- **What is needed**
Return, exactly and in full, the lines of the records below starting at the one with "intros [Hs Hd" and ending at the one with "at_view s g", and no other lines.

[Stored data]

Lemma absorb_out b bl bs i :
  (forall k c, bl !! k = Some c -> bs !! k = Some (i32 c)) -> length bs = length bl ->
  (forall c, c ∈ bl -> 0 <= c < 2 ^ 32) -> b ∉ bl ->
  absorb b bs i = (i + length bl)%nat.
Proof.
  revert bs i. induction bl as [|c bl IH]; intros [|c' bs] i Hall Hlen Hr Hb; try done.
  pose proof (Hall 0%nat c eq_refl) as Hc. simpl in Hc. simplify_eq. cbn [absorb].
  rewrite u32_i32, u32_small by (apply Hr; left).
  apply not_elem_of_cons in Hb as [Hbc Hb].
  replace (c =? b) with false by (symmetry; apply Z.eqb_neq; done).
  rewrite (IH bs); [simpl; lia | | by simpl in Hlen; lia | | done].
  - intros k d Hk. by apply (Hall (Datatypes.S k)).
  - intros d Hd. apply Hr. by right.
Qed.

Lemma log_is_snoc g bl b :
  log_is start cap g bl -> Z.of_nat (length bl) < cap -> 0 <= b < 2 ^ 32 -> ~ in_log start cap b ->
  log_is start cap (set_lh (LogHeader (Z.of_nat (length bl) + 1)
                          (<[length bl := i32 b]> (lh_block (lg_lh g)))) g) (bl ++ [b]).
Proof.
  intros [Hs Hd Hn Hl Hm Hb Hr] Hlt Hbr Hbl. split; simpl; try done.
  - rewrite length_app. simpl. lia.
  - by rewrite length_insert.
  - rewrite length_app. simpl. lia.
  - intros i c [Hi|[Hi Hc]]%lookup_app_Some.
    + rewrite list_lookup_insert_ne; [by apply Hb|]. apply lookup_lt_Some in Hi. lia.
    + apply list_lookup_singleton_Some in Hc as [Hi0 <-].
      replace i with (length bl) by lia. apply list_lookup_insert_eq. lia.
  - intros c [Hc|Hc]%elem_of_app; [by apply Hr|]. by apply list_elem_of_singleton in Hc as ->.
Qed.

(** [log_write] of a buffer held for block [b]. *)
Lemma log_write_spec s g v bl b r h (Q : unit -> sys S -> Prop) :
  at_view s g v -> log_is start cap g bl -> lg_lock g = Free -> NoDup bl ->
  1 <= lg_outstanding g -> lg_size g = cap + 1 -> Z.of_nat (length bl) < cap ->
  0 <= b < 2 ^ 32 -> ~ in_log start cap b ->
  cv_refs v !! b = Some r -> br_h r = h -> br_cnt r < 2 ^ 32 - 1 ->
  (forall s' hd, let bl' := if decide (b ∈ bl) then bl else bl ++ [b] in
     log_is start cap (set_lh hd g) bl' ->
     at_view s' (set_lh hd g)
       (if decide (b ∈ bl) then v
        else set_refs <[b := BRef h (br_cnt r + 1) (br_locked r) (br_data r)]> v) -> Q tt s') ->
  wp (log_write h) Q s.
Proof.
  intros Hv Hli Hlk Hnd Ho Hs1 Hs2 Hbr Hbl Hr Hh Hc HQ.
  pose proof (li_n _ _ _ _ Hli) as Hn. pose proof (li_len _ _ _ _ Hli) as Hlen.
  unfold log_write. apply wp_bind. eapply r_acquire; [exact Hv | done |].
  clear Hv. intros s1 Hv. rd_log. unfold id. cbn [set_lock lg_lh lg_size lg_outstanding].
  rewrite Hn. replace (_ || _) with false by (symmetry; apply orb_false_intro; lia).
  replace (lg_outstanding g <? 1) with false by lia.
  apply wp_bind. eapply r_blockno; [exact Hv | exact Hr | done |]. rewrite Nat2Z.id.
  set (bs := take (length bl) (lh_block (lg_lh g))).
  assert (length bs = length bl) as Hbs.
  { unfold bs. rewrite length_take, Hlen. unfold LOGSIZE, MAXOPBLOCKS in *. lia. }
  assert (forall k c, bl !! k = Some c -> bs !! k = Some (i32 c)) as Hall.
  { intros k c Hk. unfold bs. rewrite lookup_take_lt by (by eapply lookup_lt_Some).
    by apply (li_block _ _ _ _ Hli). }
  assert (forall c, c ∈ bl -> 0 <= c < 2 ^ 32) as Hrange by (intros c Hin; by apply (li_range _ _ _ _ Hli)).
  destruct (decide (b ∈ bl)) as [Hin|Hin].
  - pose proof Hin as [j Hj]%list_elem_of_lookup. rewrite (absorb_in b bl bs 0 j) by done.
    assert (j < length bl)%nat by (by eapply lookup_lt_Some). simpl.
    apply wp_bind. eapply r_lh_put; [exact Hv | simpl; rewrite Hlen; unfold LOGSIZE, MAXOPBLOCKS in *; lia |].
    clear Hv. intros s2 Hv. replace (Z.of_nat j =? Z.of_nat (length bl)) with false by lia.
    apply wp_bind, wp_ret. eapply r_release; [exact Hv | done |]. clear Hv. intros s3 Hv.
    simpl in Hv. rewrite list_insert_id in Hv by (by apply (li_block _ _ _ _ Hli)).
    eapply (HQ s3 (lg_lh g)).
    + destruct Hli. by split.
    + destruct g as [lk ? ? ? ? ? [? ?]]; simpl in *. by subst lk.
  - rewrite (absorb_out b bl bs 0) by done. simpl.
    apply wp_bind. eapply r_lh_put; [exact Hv | simpl; rewrite Hlen; unfold LOGSIZE, MAXOPBLOCKS in *; lia |].
    clear Hv. intros s2 Hv. rewrite Z.eqb_refl. cbn [when].
    apply wp_bind, wp_bind. eapply (r_pin _ _ _ b); [exact Hv | done..|].
    clear Hv. intros s3 Hv. eapply r_mlog; [exact Hv|]. clear Hv. intros s4 Hv.
    eapply r_release; [exact Hv | done |]. clear Hv. intros s5 Hv.
    eapply (HQ s5 (LogHeader (Z.of_nat (length bl) + 1) (<[length bl := i32 b]> (lh_block (lg_lh g))))).
    + apply log_is_snoc; [done | lia | done | done].
    + destruct g as [lk ? ? ? ? ? [? ?]]; simpl in *. by subst lk.
Qed.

- **Output of the exercise**
  intros [Hs Hd Hn Hl Hm Hb Hr] Hlt Hbr Hbl. split; simpl; try done.
  - rewrite length_app. simpl. lia.
  - by rewrite length_insert.
  - rewrite length_app. simpl. lia.
  - intros i c [Hi|[Hi Hc]]%lookup_app_Some.
    + rewrite list_lookup_insert_ne; [by apply Hb|]. apply lookup_lt_Some in Hi. lia.
    + apply list_lookup_singleton_Some in Hc as [Hi0 <-].
      replace i with (length bl) by lia. apply list_lookup_insert_eq. lia.
  - intros c [Hc|Hc]%elem_of_app; [by apply Hr|]. by apply list_elem_of_singleton in Hc as ->.
Qed.

(** [log_write] of a buffer held for block [b]. *)
Lemma log_write_spec s g v bl b r h (Q : unit -> sys S -> Prop) :
  at_view s g v -> log_is start cap g bl -> lg_lock g = Free -> NoDup bl ->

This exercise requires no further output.